Medial malleolar screw versus tension-band plate hemiepiphysiodesis for ankle valgus in the skeletally immature

Background: Ankle valgus is frequently encountered in skeletally immature patients in association with a variety of musculoskeletal disorders. Guided growth with temporary medial malleolar transphyseal screw (MMS) hemiepiphysiodesis is an established surgical treatment capable of correcting the angular deformity, but is often complicated by symptomatic screw head prominence and difficult hardware removal. Tension-band plate (TBP) hemiepiphysiodesis has recently been advocated as an alternative; however, the relative efficacy of these 2 techniques has not been directly investigated. Thus, the purpose of this study was to compare MMS and TBP in treatment of pediatric ankle valgus deformity. Methods: Medical records and radiographs of all patients undergoing distal tibial medial hemiepiphysiodesis for ankle valgus between January 1, 2005 and November 1, 2010 at a pediatric orthopaedic specialty hospital were retrospectively reviewed. Radiographs obtained preoperatively and at 6-month intervals postoperatively were reviewed and the tibiotalar angle was measured.
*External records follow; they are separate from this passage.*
(* ===== verification/Release.v ===== *)
(** * Release: which update is offered and what is downloaded
    (crates/sheprd-updater/src/release.rs, release/format.rs, release/host.rs,
    release/repository.rs, channel.rs, the rate-limit headers of error.rs and
    [authenticate] of install.rs)

    A check asks GitHub for the newest release of a channel, reads the signed
    manifest attached to it and picks the asset of this platform; a download
    writes that asset while it counts and hashes it. The network, the
    cancellation flag and the clock are the record [Net]: what the n-th look at
    the flag gives, and what a request is answered, given the requests sent
    before it. The state [Io] is what was asked so far. JSON, ed25519, SHA-256
    and the parser of addresses are the class [Trusted]. *)

From Stdlib Require Import NArith ZArith Lia.
From stdpp Require Import base option strings list sets.
From S2P Require Import Prelude.

Local Open Scope N_scope.

Module Release.

Definition MANIFEST_LIMIT : N := 64 * 1024.
Definition ARCHIVE_LIMIT : N := 256 * 1024 * 1024.
Definition METADATA_LIMIT : N := 1024 * 1024.
Definition RELEASE_LIST_LIMIT : N := 4 * 1024 * 1024.
Definition RELEASES_PAGE : str := lit "https://github.com/sheprd-labs/sheprd/releases".
Definition LATEST_URL : str := lit "https://api.github.com/repos/sheprd-labs/sheprd/releases/latest".
Definition RELEASES_URL : str := lit "https://api.github.com/repos/sheprd-labs/sheprd/releases?per_page=10".
Definition HISTORY_URL : str := lit "https://api.github.com/repos/sheprd-labs/sheprd/releases?per_page=20".
Definition HISTORY_LIMIT : N := 12 * 1024 * 1024.
Definition MAX_GROUPED_RELEASES : N := 20.
Definition MAX_GROUPED_LINES : N := 360.
Definition MAX_GROUPED_BYTES : N := 48 * 1024.

(** ** Data *)

Inductive UpdateChannel := Stable | Beta.
#[export] Instance UpdateChannel_eq_dec : EqDecision UpdateChannel.
Proof. solve_decision. Defined.

Record Asset := MkAsset { target : str; name : str; size : N; sha256 : str }.
#[export] Instance Asset_eq_dec : EqDecision Asset.
Proof. solve_decision. Defined.

Record Manifest := MkManifest { schema : N; version : str; assets : list Asset }.
#[export] Instance Manifest_eq_dec : EqDecision Manifest.
Proof. solve_decision. Defined.

Record Offer := MkOffer {
  manifest : Manifest; asset : Asset; manifest_bytes : list N; signature : list N; notes : str }.

(** [ReleaseAsset] and [Release], GitHub's own metadata. *)
Record ReleaseAsset := MkReleaseAsset { asset_name : str; asset_size : N; browser_download_url : str }.
Record Release := MkRelease {
  tag : str; draft : bool; prerelease : bool; release_assets : list ReleaseAsset; body : option str }.

(** The variants of [Error] this part returns; a source error is left out, and a
    reset time is in seconds. *)
Inductive Error :=
| ManifestJson | ReleaseJson | PublicKey | SignatureLength | Signature | Http | HttpStatus (status : N)
| RateLimited (reset : option Z)
| ReadUpdate | ReadArchive | WriteArchive | CreateArchive | SyncArchive | OpenArchive | Cancelled
| InvalidHex | UnsupportedTarget | ManifestSchema | ManifestAssetCount | ManifestAsset | ArchiveSize | ManifestBounds
| ManifestVersion | UntrustedUrl | InvalidRedirect | RedirectLimit | ResponseLimit | MetadataLimit | UnstableRelease
| NoPublishedRelease | ReleaseAssetCount | ReleaseAssetInvalid | CurrentVersion | ReleaseVersion | MissingSignedMetadata
| MissingPackageMetadata | MissingInstallerMetadata | SignedMetadataSize | MissingPlatformAsset | ArchiveMetadata
| ArchiveExceedsSize | ArchiveDigest | OfferAsset | LocalBuild | StaleRequest | UnauthenticatedOffer.
#[export] Instance Error_eq_dec : EqDecision Error.
Proof. solve_decision. Defined.

Abbreviation result := (res Error).

(** What the sources call: serde_json, ed25519_dalek, sha2 and http. An address
    parses to its scheme and its authority. *)
Class Trusted := {
  manifest_of : list N → option Manifest;
  release_of : list N → option Release;
  releases_of : list N → option (list Release);
  key_ok : list N → bool;
  verify_strict : list N → list N → list N → bool;
  digest : list N → list N;
  uri : str → option (option str * option str);
}.

(** ** Text *)

Fixpoint strip_prefix (p s : str) : option str :=
  match p, s with
  | [], _ => Some s
  | c :: p, d :: s => if c =? d then strip_prefix p s else None
  | _ :: _, [] => None
  end.

Definition strip_suffix (p s : str) : option str := reverse <$> strip_prefix (reverse p) (reverse s).

Definition starts_with (p s : str) : bool := is_some (strip_prefix p s).

Fixpoint split_once (c : N) (s : str) : option (str * str) :=
  match s with
  | [] => None
  | d :: s => if c =? d then Some ([], s) else '(a, b) ← split_once c s; Some (d :: a, b)
  end.

(** [replacen(pattern, to, 1)]. *)
Fixpoint replace_first (pattern to s : str) : str :=
  match strip_prefix pattern s with
  | Some rest => to ++ rest
  | None => match s with [] => [] | c :: s => c :: replace_first pattern to s end
  end.

Definition all_digits (s : str) : bool := forallb is_ascii_digit (as_bytes s).

(** ** Versions *)

Definition parse_version (value : str) : option (N * N) :=
  '(date, counter) ← split_once 46 value;
  if negb (str_len date =? 8) || starts_with [48] date || negb (all_digits date)
     || bool_decide (counter = []) || starts_with [48] counter || negb (all_digits counter)
  then None
  else
    date ← parse_uint u64_max date;
    counter ← parse_uint u64_max counter;
    Some (date, counter).

(** The order of pairs. *)
Definition version_lt (a b : N * N) : bool := (a.1 <? b.1) || ((a.1 =? b.1) && (a.2 <? b.2)).

Definition hex_digit (b : N) : result N :=
  if (48 <=? b) && (b <=? 57) then Ok (b - 48)
  else if (97 <=? b) && (b <=? 102) then Ok (b - 97 + 10)
  else Err InvalidHex.

Fixpoint hex_pairs (l : list N) : result (list N) :=
  match l with
  | a :: b :: l => a ← hex_digit a; b ← hex_digit b; rest ← hex_pairs l; Ok (a * 16 + b :: rest)
  | _ => Ok []
  end.

Definition hex32 (value : str) : result (list N) :=
  if negb (str_len value =? 64) then Err InvalidHex else hex_pairs (as_bytes value).

(** ** Formats and names *)

Inductive Os := Windows | Macos | Linux | OtherOs.
Inductive Arch := X86_64 | Aarch64 | OtherArch.

(** [target]: the platform this build is for, from [cfg!]. *)
Record Platform := MkPlatform { os : Os; arch : Arch; gnu : bool }.

Definition platform_target (p : Platform) : option str :=
  match os p, arch p with
  | Windows, X86_64 => Some (lit "x86_64-pc-windows-msvc")
  | Windows, Aarch64 => Some (lit "aarch64-pc-windows-msvc")
  | Macos, _ => Some (lit "universal-apple-darwin")
  | Linux, X86_64 => if gnu p then Some (lit "x86_64-unknown-linux-gnu") else None
  | Linux, Aarch64 => if gnu p then Some (lit "aarch64-unknown-linux-gnu") else None
  | _, _ => None
  end.

Inductive Naming := NamingHerdr | NamingSheprd.

Definition naming_name (n : Naming) (legacy : str) : str :=
  match n with
  | NamingHerdr => legacy
  | NamingSheprd =>
      replace_first (lit "herdr-remote-control-") (lit "sheprd-remote-control-")
        (replace_first (lit "Herdr-") (lit "Sheprd-") (replace_first (lit "herdr-gpui-") (lit "sheprd-") legacy))
  end.

Inductive Format := Archive | Deb | Rpm | ArchPackage | Installer.
#[export] Instance Format_eq_dec : EqDecision Format.
Proof. solve_decision. Defined.

Definition WINDOWS_TARGETS : list str := [lit "x86_64-pc-windows-msvc"; lit "aarch64-pc-windows-msvc"].
Definition LINUX_TARGETS : list str := [lit "x86_64-unknown-linux-gnu"; lit "aarch64-unknown-linux-gnu"].
Definition HOST_TARGETS : list str := [lit "x86_64-unknown-linux-musl"; lit "aarch64-unknown-linux-musl"].
Definition HOST_SCHEMA : N := 4.

Definition archive_name (version target : str) : result str :=
  suffix ←
    if decide (target = lit "universal-apple-darwin") then Ok (lit "macos-universal.app")
    else if decide (target = lit "x86_64-unknown-linux-gnu") then Ok (lit "x86_64-unknown-linux-gnu-update")
    else if decide (target = lit "aarch64-unknown-linux-gnu") then Ok (lit "aarch64-unknown-linux-gnu-update")
    else Err UnsupportedTarget;
  Ok (lit "herdr-gpui-" ++ version ++ lit "-" ++ suffix ++ lit ".tar.gz").

Definition package_name (extension version target : str) : result str :=
  if decide (target ∈ LINUX_TARGETS) then Ok (lit "Herdr-" ++ version ++ lit "-" ++ target ++ lit "." ++ extension)
  else Err UnsupportedTarget.

Definition format_name (f : Format) (version target : str) : result str :=
  match f with
  | Archive => archive_name version target
  | Installer =>
      if decide (target ∈ WINDOWS_TARGETS) then Ok (lit "Herdr-" ++ version ++ lit "-" ++ target ++ lit "-setup.exe")
      else Err UnsupportedTarget
  | Deb => package_name (lit "deb") version target
  | Rpm => package_name (lit "rpm") version target
  | ArchPackage => package_name (lit "pkg.tar.zst") version target
  end.

Definition any_naming (legacy : result str) (name : str) : bool :=
  match legacy with
  | Ok legacy => existsb (λ naming, bool_decide (naming_name naming legacy = name)) [NamingHerdr; NamingSheprd]
  | Err _ => false
  end.

Definition format_accepts (f : Format) (version target name : str) : bool :=
  any_naming (format_name f version target) name.

Definition format_schema (f : Format) : N :=
  match f with Archive => 1 | Deb | Rpm | ArchPackage => 2 | Installer => 3 end.

Definition format_manifest (f : Format) : str * str :=
  match f with
  | Archive => (lit "update-manifest.json", lit "update-manifest.sig")
  | Installer => (lit "windows-manifest.json", lit "windows-manifest.sig")
  | _ => (lit "package-manifest.json", lit "package-manifest.sig")
  end.

Definition select (f : Format) (m : Manifest) (t : str) : result Asset :=
  ok_or MissingPlatformAsset
    (List.find (λ a, bool_decide (target a = t) && format_accepts f (version m) t (name a)) (assets m)).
Patient age, sex, underlying diagnosis, concurrent surgical procedures, surgical and postoperative complications, and the presence or absence of symptomatic hardware complaints were documented. Results: Sixty ankles in 42 patients met the inclusion criteria, with adequate radiographs and minimum postoperative follow-up of 12 months (mean: 34 mo). Thirty-five ankles were treated with MMS, and 25 with TBP. Good mean correction of the tibiotalar angle was achieved in both groups (MMS: pre—77.1 degrees to post—87.8 degrees over 25.2 mo; TBP: pre—81.3 to post—87.6 over 20.0 mo). The mean rate of correction was faster in ankles treated with MMS than TBP, but differences did not reach statistical significance (0.55 vs. 0.36 degrees/mo, respectively; P=0.057). Complications included 6 hardware-related surgical complications in MMS ankles (17.1%) and 1 in TBP ankles (4.0%). The incidence of symptomatic hardware complaints was low in both groups (MMS, 5.7%; TBP, 0%). Conclusions: Both MMS and TBP techniques can result in successful correction of ankle valgus in the growing child. Although the rate of deformity correction may be faster with MMS, TBP seems to be associated with fewer hardware-related complications. This information may aid the clinician in selecting the surgical option most appropriate for each individual patient. Level of Evidence: Level II—retrospective study.